This novel provided an explanation for a notable inconsistency regarding the Doctor's physiology; The Man in the Velvet Mask stated regeneration would result in the growth of a second heart. This came about due to the apparent presence of only one heart inside the first incarnation of the Doctor, seen in the story The Edge of Destruction, before the concept of a binary cardiovascular system was introduced in Spearhead from Space, where the newly-regenerated Third Doctor displayed two hearts in an x-ray that was taken of his chest and would become the case for his future incarnations as well as the rest of the Time Lord species.

Publisher's summary[]

"The triumph of virtue. The misfortunes of vice. Who said the play had to be like the book?"

24 Messidor, XXII: the TARDIS has landed in post-revolutionary France, or so it appears. But the futuristic structure of the New Bastille towers over a twisted version of Paris. And First Deputy Minski, adopted son of the infamous Marquis de Sade, presides over a reign of terror that has yet to end.

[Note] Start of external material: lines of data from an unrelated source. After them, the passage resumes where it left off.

(* ===== verification/TemplateUtils.v ===== *)
(** * Text output of the LuCI templates: template_utils.c

    The growing buffer, UTF-8 validation ([utf8]), escaping for XML ([pcdata]),
    removal of markup ([striptags]) and the escaping of text for Lua string
    literals ([luastr_escape], [luastr_translate]).

    The block behind a buffer is a list of cells, [None] for a byte that was
    never written; a store outside of it, a copy of a negative length or a read
    outside the input is the result [None].  Characters are unsigned bytes. *)
From stdpp Require Import options.
From S2P Require Import Prelude CLib Lmo.

(** ** The buffer *)

(** [dptr] is an offset from [data]. *)
Record template_buffer := Buf { data : list (option Z); dptr : Z; bsize : Z; fill : Z }.

Definition store (m : list (option Z)) (p : Z) (bs : list Z) : option (list (option Z)) :=
  if (0 <=? p) && (p + Z.of_nat (length bs) <=? Z.of_nat (length m))
  then Some (take (Z.to_nat p) m ++ map Some bs ++ drop (Z.to_nat p + length bs) m)
  else None.

Definition buf_init (size : Z) : option template_buffer :=
  let size := if size <=? 0 then 1024 else size in
  d ← store (replicate (Z.to_nat size) None) 0 [0];
  Some (Buf d 0 size 0).

(** [realloc] succeeds and keeps the contents; [size] is unsigned. *)
Definition buf_grow (b : template_buffer) (size : Z) : Z * template_buffer :=
  let size := if size <=? 0 then 1024 else size in
  let n := u32 (bsize b + size) in
  (n, Buf (resize (Z.to_nat n) None (data b)) (dptr b) n (fill b)).

Definition buf_putchar (b : template_buffer) (c : Z) : option (bool * template_buffer) :=
  let '(ok, b) :=
    if u32 (fill b + 1) >=? bsize b
    then let '(r, b) := buf_grow b 0 in (negb (r =? 0), b)
    else (true, b) in
  if ok then
    d ← store (data b) (dptr b) [c];
    d ← store d (dptr b + 1) [0];
    Some (true, Buf d (dptr b + 1) (bsize b) (u32 (fill b + 1)))
  else Some (false, b).

(** [s] is what the source pointer points to. *)
Definition buf_append (b : template_buffer) (s : list Z) (len : Z) :
    option (bool * template_buffer) :=
  let '(ok, b) :=
    if u32 (fill b + len + 1) >=? bsize b
    then let '(r, b) := buf_grow b (len + 1) in (negb (r =? 0), b)
    else (true, b) in
  if ok then
    if (0 <=? len) && (len <=? Z.of_nat (length s)) then
      d ← store (data b) (dptr b) (take (Z.to_nat len) s);
      let dptr' := dptr b + len in
      d ← store d dptr' [0];
      Some (negb (len =? 0), Buf d dptr' (bsize b) (u32 (fill b + len)))
    else None
  else Some (false, b).

Definition buf_length (b : template_buffer) : Z := fill b.

Definition buf_destroy (b : template_buffer) : list (option Z) := data b.

(** ** UTF-8 *)

Definition mb_num_chars (c : Z) : Z :=
  if Z.land c 0xE0 =? 0xC0 then 2
  else if Z.land c 0xF0 =? 0xE0 then 3
  else if Z.land c 0xF8 =? 0xF0 then 4
  else if Z.land c 0xFC =? 0xF8 then 5
  else if Z.land c 0xFE =? 0xFC then 6
  else 1.

Definition mb_is_cont (c : Z) : bool := (c >=? 0x80) && (c <=? 0xBF).

(** [f0(s[0]) && f1(s[1]) && ...], which reads no further than needed. *)
Fixpoint all_at (s : list Z) (fs : list (Z -> bool)) {struct fs} : option bool :=
  match fs with
  | [] => Some true
  | f :: fs' =>
      match s with
      | [] => None
      | c :: s' => if f c then all_at s' fs' else Some false
      end
  end.

Definition shr_is (k v : Z) (c : Z) : bool := Z.shiftr c k =? v.

Definition mb_is_shortest (s : list Z) (n : Z) : option bool :=
  let cont := shr_is 6 0x02 in
  negb <$>
    (if n =? 2 then all_at s [shr_is 1 0x60; cont]
     else if n =? 3 then all_at s [Z.eqb 0xE0; shr_is 5 0x04; cont]
     else if n =? 4 then all_at s [Z.eqb 0xF0; shr_is 4 0x08; cont; cont]
     else if n =? 5 then all_at s [Z.eqb 0xF8; shr_is 3 0x10; cont; cont; cont]
     else if n =? 6 then all_at s [Z.eqb 0xF8; shr_is 2 0x20; cont; cont; cont; cont]
     else Some false).

Definition mb_is_surrogate (s : list Z) (n : Z) : option bool :=
  if n =? 3 then all_at s [Z.eqb 0xED; fun c => (c >=? 0xA0) && (c <=? 0xBF)] else Some false.

Definition mb_is_illegal (s : list Z) (n : Z) : option bool :=
  if n =? 3 then all_at s [Z.eqb 0xEF; Z.eqb 0xBF; fun c => (c >=? 0xBE) && (c <=? 0xBF)]
  else Some false.

(** The loop over the continuation bytes; [k] iterations are left until
    [v <= n] fails. *)
Fixpoint count_cont (k : nat) (p : list Z) (v l : Z) : option Z :=
  match k with
  | O => Some v
  | S k' =>
      if v <? l then
        c ← p !! Z.to_nat v;
        if mb_is_cont c then count_cont k' p (v + 1) l else Some v
      else Some v
  end.

Definition andM (x : option bool) (y : option bool) : option bool :=
  b ← x; if (b : bool) then y else Some false.

(** [p] are the bytes from [*s] on; returns the bytes consumed, the new [*s]
    and the buffer. *)
Definition _validate_utf8 (p : list Z) (l : Z) (b : template_buffer) :
    option (Z * list Z * template_buffer) :=
  c ← p !! 0%nat;
  if (c >=? 0x01) && (c <=? 0x7F) then
    '(ok, b) ← buf_putchar b c;
    Some (if (ok : bool) then (1, drop 1 p, b) else (0, p, b))
  else
    let n := mb_num_chars c in
    if n >? 1 then
      v ← count_cont (Z.to_nat n) p 1 l;
      legal ← (if (n =? 6) || (n =? 5) then Some false
               else if v =? n then
                 andM (mb_is_shortest p n)
                   (andM (negb <$> mb_is_surrogate p n) (negb <$> mb_is_illegal p n))
               else Some false);
      '(ok, b) ← (if (legal : bool) then buf_append b p n else buf_putchar b 63);
      Some (if (ok : bool) then (v, drop (Z.to_nat v) p, b) else (0, p, b))
    else
      '(ok, b) ← buf_putchar b 63;
      Some (if (ok : bool) then (1, drop 1 p, b) else (0, p, b)).

(** The [for] loops run at most once per byte: their fuel is the length of the
    input. *)
Fixpoint utf8_loop (fuel : nat) (o l : Z) (p : list Z) (b : template_buffer) :
    option template_buffer :=
  if o <? l then
    match fuel with
    | O => None
    | S f =>
        c ← p !! 0%nat;
        if (c >=? 0x01) && (c <=? 0x7F) then
          '(ok, b) ← buf_putchar b c;
          if (ok : bool) then utf8_loop f (o + 1) l (drop 1 p) b else Some b
        else
          '(v, p, b) ← _validate_utf8 p (l - o) b;
          if v =? 0 then Some b else utf8_loop f (o + (v - 1) + 1) l p b
    end
  else Some b.

Definition utf8 (s : list Z) : option (list (option Z)) :=
  let l := Z.of_nat (length s) in
  b ← buf_init (s32 l);
  b ← utf8_loop (length s) 0 l s b;
  Some (buf_destroy b).

(** ** XML *)

(** [snprintf(esq, sizeof(esq), "&#%i;", c)] *)
Definition esq (c : Z) : list Z := str "&#" ++ print_u c ++ str ";".

Definition xml_invalid (c : Z) : bool :=
  ((c >=? 0x00) && (c <=? 0x08)) || ((c >=? 0x0B) && (c <=? 0x0C)) ||
  ((c >=? 0x0E) && (c <=? 0x1F)) || (c =? 0x7F).

Definition xml_special (c : Z) : bool :=
  (c =? 0x26) || (c =? 0x27) || (c =? 0x22) || (c =? 0x3C) || (c =? 0x3E).

Fixpoint pcdata_loop (fuel : nat) (o l : Z) (p : list Z) (b : template_buffer) :
    option template_buffer :=
  if o <? l then
    match fuel with
    | O => None
    | S f =>
        c ← p !! 0%nat;
        if xml_invalid c then pcdata_loop f (o + 1) l (drop 1 p) b
        else if xml_special c then
          '(ok, b) ← buf_append b (esq c) (Z.of_nat (length (esq c)));
          if (ok : bool) then pcdata_loop f (o + 1) l (drop 1 p) b else Some b
        else if c <=? 0x7F then
          '(_, b) ← buf_putchar b c;
          pcdata_loop f (o + 1) l (drop 1 p) b
        else
          '(v, p, b) ← _validate_utf8 p (l - o) b;
          if v =? 0 then Some b else pcdata_loop f (o + (v - 1) + 1) l p b
    end
  else Some b.

Definition pcdata (s : list Z) : option (list (option Z)) :=
  let l := Z.of_nat (length s) in
  b ← buf_init (s32 l);
  b ← pcdata_loop (length s) 0 l s b;
  Some (buf_destroy b).

(** ** Removal of markup *)

Definition isalpha (c : Z) : bool := ((65 <=? c) && (c <=? 90)) || ((97 <=? c) && (c <=? 122)).

(** The rest of the input after the first ['>']. *)
Fixpoint skip_tag (p : list Z) : option (list Z) :=
  match p with
  | [] => None
  | c :: p' => if c =? 62 then Some p' else skip_tag p'
  end.

(** [ptr + 2 < end], and a ['<'] with a slash or a letter after it. *)
Definition starts_tag (p : list Z) : bool :=
  match p with
  | a :: b :: _ :: _ => (a =? 60) && ((b =? 47) || isalpha b)
  | _ => false
  end.

Fixpoint striptags_loop (fuel : nat) (prev : Z) (p : list Z) (b : template_buffer) :
    option template_buffer :=
  match p with
  | [] => Some b
  | c :: p' =>
      match fuel with
      | O => None
      | S f =>
          if starts_tag p then
            match skip_tag p with
            | Some rest =>
                '(_, b) ← (if isspace prev then Some (true, b) else buf_putchar b 32);
                striptags_loop f 32 rest b
            | None => striptags_loop f prev p' b
            end
          else if isspace c then
            '(_, b) ← (if isspace prev then Some (true, b) else buf_putchar b c);
            striptags_loop f c p' b
          else
            '(_, b) ← (if xml_special c then buf_append b (esq c) (Z.of_nat (length (esq c)))
                       else buf_putchar b c);
            striptags_loop f c p' b
      end
  end.

Definition striptags (s : list Z) : option (list (option Z)) :=
  b ← buf_init (s32 (Z.of_nat (length s)));
  b ← striptags_loop (length s) 32 s b;
  Some (buf_destroy b).

(** ** Lua string literals *)

(** The bytes one character of the text becomes. *)
Definition luastr_char (escape_xml : bool) (c : Z) : option (list Z) :=
  if c =? 92 then Some [92; 92]
  else if c =? 34 then Some (if escape_xml then str "&#34;" else [92; 34])
  else if c =? 10 then Some (92 :: str "n")
  else if ((c =? 39) || (c =? 38) || (c =? 60) || (c =? 62)) && escape_xml then Some (esq c)
  else None.

Fixpoint luastr_escape (out : template_buffer) (s : list Z) (escape_xml : bool) :
    option template_buffer :=
  match s with
  | [] => Some out
  | c :: s' =>
      '(_, out) ← match luastr_char escape_xml c with
                  | Some e => buf_append out e (Z.of_nat (length e))
                  | None => buf_putchar out c
                  end;
      luastr_escape out s' escape_xml
  end.

(** The position of the first ['|'] that no backslash precedes. *)
Fixpoint find_ctxt (esc : bool) (p : list Z) : option nat :=
  match p with
  | [] => None
  | c :: p' =>
      if esc then S <$> find_ctxt false p'
      else if c =? 92 then S <$> find_ctxt true p'
      else if c =? 124 then Some O
      else S <$> find_ctxt false p'
  end.

Definition luastr_translate (active : option lmo_catalog) (out : template_buffer) (s : list Z)
    (escape_xml : bool) : option template_buffer :=
  let '(msgid, msgctxt) :=
    match find_ctxt false s with
    | Some i => (take i s, Some (drop (S i) s))
    | None => (s, None)
    end in
  '(r, tr) ← lmo_translate_ctxt active msgid msgctxt;
  match r, tr with
  | 0, Some t => luastr_escape out t escape_xml
  | _, _ => luastr_escape out s escape_xml
  end.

Revolutionary soldiers arrest an ailing Doctor as a curfew breaker. Dodo is recruited by a band of wandering players whose intentions are less than pure. Deep in the dungeons of the Bastille, Prisoner 6 tries desperately to remember who he is. And outside time and space, a gathering of aliens watch in horror as their greatest experiment goes catastrophically wrong.

Chapter titles[]

Prologue - If

  1. The Best of Times
  2. Carry on Chopping
  3. The Miserable Ones
  4. The Phantom of the Theatre
  5. Some Minor Alterations to the Dialogue
  6. A Clockwork World
  7. If God Really Existed, It Would be Necessary to Abolish Him
  8. All the World and All the Men and Women
  9. Frenchmen! A Further Effort, If You Truly Want to be Republicans
  10. The Misfortunes of Virtue

Plot[]

Somewhere in an alternate Paris, the former Marquis de Sade is feeling hollow, as if something about himself is missing. Sure that something is amiss, he impulsively visits the cells of the New Bastille, where prisoner number six is awaiting execution, his features cloaked by a velvet mask. Unable to find what he is looking for here, Citizen Sade concludes that he is not a man but a monster after all, and retreats to his quarters to indulge himself with a reluctant young guard named Juliette Picard - who only submits to him out of love for Sade’s adopted son, Minski, the ruler of the new rational France. In his laboratory in the heart of the New Bastille, Minski continues his vile experiments, sewing maggot-viruses into the flesh of an unconscious prostitute and reanimating the decapitated head of a guard whom he had sent into his murder machine for trying to kill him. He continues to resist the entreaties of the forces which he has left behind him, and when they try to communicate with him through the severed head, he sews its mouth shut, first inserting a key for which he has been trying to find a hiding place. He then senses a new arrival in his city, something alien that brings with it the vague sense of British witchcraft. Intrigued, he sends his guards to collect the craft, and to bring its occupants to him.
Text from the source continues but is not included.